• [Directions]:
Tally the lines in the entries where the string "piece" appears, and write only the total.

• [Record excerpts]:
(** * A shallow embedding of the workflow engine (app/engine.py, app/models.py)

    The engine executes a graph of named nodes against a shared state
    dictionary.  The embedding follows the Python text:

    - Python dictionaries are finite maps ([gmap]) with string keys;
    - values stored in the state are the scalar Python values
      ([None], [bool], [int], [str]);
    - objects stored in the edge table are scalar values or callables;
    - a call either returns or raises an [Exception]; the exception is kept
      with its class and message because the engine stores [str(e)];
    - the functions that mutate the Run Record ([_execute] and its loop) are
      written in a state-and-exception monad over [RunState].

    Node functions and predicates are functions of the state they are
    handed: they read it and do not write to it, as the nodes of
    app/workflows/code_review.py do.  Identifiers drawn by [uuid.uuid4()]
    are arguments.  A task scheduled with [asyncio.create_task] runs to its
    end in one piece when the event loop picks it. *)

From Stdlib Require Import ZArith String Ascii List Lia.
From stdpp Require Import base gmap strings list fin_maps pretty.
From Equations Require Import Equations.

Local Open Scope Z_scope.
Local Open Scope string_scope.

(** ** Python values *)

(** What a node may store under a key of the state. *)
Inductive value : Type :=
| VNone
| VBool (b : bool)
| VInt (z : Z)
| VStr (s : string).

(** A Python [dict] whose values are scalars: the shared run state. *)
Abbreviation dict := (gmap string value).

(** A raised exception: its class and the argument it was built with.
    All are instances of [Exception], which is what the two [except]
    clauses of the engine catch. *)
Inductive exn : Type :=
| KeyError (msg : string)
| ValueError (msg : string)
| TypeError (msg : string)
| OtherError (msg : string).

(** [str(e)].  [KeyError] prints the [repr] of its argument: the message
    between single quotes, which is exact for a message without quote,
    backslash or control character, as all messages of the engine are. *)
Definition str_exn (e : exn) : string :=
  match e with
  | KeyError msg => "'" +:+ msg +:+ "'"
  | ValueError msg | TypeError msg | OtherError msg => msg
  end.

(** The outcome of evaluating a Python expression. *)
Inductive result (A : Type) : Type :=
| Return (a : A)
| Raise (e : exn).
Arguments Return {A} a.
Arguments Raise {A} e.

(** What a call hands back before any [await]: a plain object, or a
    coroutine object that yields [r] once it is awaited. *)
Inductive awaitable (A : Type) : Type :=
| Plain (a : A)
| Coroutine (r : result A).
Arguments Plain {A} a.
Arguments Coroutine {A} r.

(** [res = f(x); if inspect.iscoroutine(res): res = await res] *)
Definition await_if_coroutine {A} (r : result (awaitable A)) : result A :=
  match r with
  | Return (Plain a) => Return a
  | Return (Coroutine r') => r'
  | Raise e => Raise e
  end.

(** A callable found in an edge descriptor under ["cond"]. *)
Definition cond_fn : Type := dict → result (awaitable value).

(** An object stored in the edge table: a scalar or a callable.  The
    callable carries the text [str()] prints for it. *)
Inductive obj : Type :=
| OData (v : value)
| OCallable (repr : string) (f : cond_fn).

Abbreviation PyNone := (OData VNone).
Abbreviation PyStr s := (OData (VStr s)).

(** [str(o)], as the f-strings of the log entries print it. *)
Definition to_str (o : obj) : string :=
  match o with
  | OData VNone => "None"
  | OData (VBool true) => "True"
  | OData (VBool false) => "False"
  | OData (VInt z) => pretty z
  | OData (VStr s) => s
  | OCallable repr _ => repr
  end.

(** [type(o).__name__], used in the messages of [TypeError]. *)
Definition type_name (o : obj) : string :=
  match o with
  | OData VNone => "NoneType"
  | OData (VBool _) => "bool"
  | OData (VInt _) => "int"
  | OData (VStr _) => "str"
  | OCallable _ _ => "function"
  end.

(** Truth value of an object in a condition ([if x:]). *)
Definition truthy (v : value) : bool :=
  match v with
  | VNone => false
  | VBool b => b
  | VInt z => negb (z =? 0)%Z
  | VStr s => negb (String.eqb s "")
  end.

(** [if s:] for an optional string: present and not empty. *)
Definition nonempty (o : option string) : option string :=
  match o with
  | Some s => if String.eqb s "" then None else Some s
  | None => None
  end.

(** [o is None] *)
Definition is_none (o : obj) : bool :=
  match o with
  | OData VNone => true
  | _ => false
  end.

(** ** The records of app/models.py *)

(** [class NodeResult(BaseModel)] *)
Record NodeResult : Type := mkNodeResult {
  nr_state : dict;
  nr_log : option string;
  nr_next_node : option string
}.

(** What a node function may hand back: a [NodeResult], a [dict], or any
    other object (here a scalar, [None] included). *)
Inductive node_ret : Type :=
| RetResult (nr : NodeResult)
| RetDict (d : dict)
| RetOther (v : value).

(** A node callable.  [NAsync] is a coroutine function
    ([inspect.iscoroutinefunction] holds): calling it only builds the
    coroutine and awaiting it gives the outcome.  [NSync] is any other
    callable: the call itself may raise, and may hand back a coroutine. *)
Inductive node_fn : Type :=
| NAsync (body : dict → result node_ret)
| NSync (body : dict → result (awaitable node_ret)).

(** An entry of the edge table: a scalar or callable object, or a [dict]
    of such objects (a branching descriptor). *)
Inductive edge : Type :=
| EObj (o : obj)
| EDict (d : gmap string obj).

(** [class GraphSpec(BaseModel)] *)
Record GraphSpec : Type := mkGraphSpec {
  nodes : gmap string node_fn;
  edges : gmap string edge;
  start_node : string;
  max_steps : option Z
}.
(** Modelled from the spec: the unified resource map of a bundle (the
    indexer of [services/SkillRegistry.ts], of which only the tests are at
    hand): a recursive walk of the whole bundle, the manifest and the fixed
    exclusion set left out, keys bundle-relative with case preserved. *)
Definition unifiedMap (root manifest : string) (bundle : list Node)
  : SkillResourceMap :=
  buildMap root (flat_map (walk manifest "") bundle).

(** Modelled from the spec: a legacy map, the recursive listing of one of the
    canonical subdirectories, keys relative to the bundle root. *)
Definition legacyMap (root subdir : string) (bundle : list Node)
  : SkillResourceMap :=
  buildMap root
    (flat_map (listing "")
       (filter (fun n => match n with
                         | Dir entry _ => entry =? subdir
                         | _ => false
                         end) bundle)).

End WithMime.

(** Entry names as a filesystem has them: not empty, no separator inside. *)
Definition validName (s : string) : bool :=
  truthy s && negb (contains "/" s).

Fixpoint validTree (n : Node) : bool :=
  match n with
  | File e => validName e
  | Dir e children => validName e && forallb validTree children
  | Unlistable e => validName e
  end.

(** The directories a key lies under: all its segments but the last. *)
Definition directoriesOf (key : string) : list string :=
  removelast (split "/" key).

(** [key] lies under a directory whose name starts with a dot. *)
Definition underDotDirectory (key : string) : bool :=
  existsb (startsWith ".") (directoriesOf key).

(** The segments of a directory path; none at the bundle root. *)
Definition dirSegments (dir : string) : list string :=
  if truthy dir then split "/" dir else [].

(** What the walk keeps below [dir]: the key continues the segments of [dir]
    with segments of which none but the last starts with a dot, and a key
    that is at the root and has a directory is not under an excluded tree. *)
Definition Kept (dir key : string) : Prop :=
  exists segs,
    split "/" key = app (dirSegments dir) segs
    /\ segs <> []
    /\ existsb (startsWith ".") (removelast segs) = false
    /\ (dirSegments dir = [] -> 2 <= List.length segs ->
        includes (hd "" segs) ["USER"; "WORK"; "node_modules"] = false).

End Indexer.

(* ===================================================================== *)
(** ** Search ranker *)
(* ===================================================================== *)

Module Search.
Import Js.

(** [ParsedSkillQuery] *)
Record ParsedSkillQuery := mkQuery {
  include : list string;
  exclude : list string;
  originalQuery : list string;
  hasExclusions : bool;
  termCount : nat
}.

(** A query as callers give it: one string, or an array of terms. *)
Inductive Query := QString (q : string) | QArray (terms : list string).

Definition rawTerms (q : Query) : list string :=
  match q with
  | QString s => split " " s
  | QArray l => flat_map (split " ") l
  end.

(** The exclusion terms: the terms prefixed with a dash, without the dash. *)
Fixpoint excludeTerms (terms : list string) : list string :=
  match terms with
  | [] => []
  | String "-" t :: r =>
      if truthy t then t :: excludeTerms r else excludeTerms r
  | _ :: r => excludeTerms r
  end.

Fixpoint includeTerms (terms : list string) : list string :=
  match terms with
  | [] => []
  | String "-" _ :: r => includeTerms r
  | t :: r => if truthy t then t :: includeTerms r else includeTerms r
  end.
==
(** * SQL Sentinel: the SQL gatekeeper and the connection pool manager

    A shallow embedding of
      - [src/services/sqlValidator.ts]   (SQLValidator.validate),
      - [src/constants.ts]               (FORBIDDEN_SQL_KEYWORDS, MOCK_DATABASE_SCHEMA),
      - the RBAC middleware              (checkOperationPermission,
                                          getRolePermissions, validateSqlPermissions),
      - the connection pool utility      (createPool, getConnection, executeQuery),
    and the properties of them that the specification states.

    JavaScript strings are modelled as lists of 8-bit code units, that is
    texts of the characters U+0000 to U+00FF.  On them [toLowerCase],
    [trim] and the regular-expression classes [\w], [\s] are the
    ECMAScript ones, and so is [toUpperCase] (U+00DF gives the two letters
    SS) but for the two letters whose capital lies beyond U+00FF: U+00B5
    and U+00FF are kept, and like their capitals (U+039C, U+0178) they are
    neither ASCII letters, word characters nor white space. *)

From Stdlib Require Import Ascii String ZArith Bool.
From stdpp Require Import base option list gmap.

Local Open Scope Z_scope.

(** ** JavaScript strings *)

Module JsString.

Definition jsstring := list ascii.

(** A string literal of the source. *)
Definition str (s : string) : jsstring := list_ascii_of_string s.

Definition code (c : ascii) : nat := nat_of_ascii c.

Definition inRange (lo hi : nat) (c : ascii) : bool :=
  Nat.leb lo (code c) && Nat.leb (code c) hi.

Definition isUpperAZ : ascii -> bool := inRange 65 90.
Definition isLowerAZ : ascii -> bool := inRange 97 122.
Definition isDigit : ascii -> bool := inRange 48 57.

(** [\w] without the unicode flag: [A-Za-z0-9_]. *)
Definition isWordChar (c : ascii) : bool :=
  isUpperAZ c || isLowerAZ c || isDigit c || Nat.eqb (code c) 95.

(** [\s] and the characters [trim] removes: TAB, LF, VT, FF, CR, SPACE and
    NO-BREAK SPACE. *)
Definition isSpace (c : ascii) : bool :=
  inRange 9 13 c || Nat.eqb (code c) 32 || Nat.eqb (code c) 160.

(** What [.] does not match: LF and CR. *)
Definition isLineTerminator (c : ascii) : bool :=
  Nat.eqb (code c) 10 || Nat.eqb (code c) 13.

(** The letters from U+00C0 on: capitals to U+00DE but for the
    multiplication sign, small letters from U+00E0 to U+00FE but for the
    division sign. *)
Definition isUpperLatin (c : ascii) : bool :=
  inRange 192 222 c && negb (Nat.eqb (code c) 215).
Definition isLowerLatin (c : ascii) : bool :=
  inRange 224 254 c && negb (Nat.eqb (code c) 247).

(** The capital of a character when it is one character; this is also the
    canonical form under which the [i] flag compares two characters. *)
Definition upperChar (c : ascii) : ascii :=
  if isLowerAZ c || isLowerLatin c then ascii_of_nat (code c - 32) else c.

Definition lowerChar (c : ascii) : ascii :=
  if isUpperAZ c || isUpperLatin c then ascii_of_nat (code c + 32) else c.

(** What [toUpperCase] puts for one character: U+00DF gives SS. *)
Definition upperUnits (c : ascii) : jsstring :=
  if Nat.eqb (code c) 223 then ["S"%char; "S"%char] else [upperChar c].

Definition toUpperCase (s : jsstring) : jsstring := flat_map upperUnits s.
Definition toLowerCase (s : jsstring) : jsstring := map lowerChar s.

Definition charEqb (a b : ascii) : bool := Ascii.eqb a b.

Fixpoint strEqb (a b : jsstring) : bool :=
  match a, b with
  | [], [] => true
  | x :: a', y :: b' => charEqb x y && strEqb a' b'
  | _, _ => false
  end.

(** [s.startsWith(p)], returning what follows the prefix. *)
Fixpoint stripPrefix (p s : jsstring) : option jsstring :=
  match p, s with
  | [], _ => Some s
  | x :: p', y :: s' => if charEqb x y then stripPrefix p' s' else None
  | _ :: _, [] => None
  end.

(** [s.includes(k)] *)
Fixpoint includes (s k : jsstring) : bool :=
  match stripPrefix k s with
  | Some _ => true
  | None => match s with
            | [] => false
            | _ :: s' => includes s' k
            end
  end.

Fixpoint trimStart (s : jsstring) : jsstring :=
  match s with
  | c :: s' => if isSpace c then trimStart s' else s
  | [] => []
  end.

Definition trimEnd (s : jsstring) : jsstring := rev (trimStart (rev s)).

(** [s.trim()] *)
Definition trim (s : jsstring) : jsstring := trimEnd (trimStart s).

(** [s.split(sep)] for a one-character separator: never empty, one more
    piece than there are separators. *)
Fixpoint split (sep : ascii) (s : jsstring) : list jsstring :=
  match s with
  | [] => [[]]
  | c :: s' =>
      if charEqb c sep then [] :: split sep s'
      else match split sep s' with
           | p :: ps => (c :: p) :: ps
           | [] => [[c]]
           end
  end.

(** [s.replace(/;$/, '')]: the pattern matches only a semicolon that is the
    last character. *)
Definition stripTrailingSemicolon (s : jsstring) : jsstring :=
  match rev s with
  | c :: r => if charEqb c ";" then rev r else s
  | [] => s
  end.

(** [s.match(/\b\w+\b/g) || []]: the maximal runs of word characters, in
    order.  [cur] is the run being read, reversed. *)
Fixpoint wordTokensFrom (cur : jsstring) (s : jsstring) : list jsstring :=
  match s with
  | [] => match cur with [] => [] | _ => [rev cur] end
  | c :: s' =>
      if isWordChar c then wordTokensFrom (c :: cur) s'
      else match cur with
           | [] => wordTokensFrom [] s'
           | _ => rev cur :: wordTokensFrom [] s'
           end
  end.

• [Answer to this problem]:
2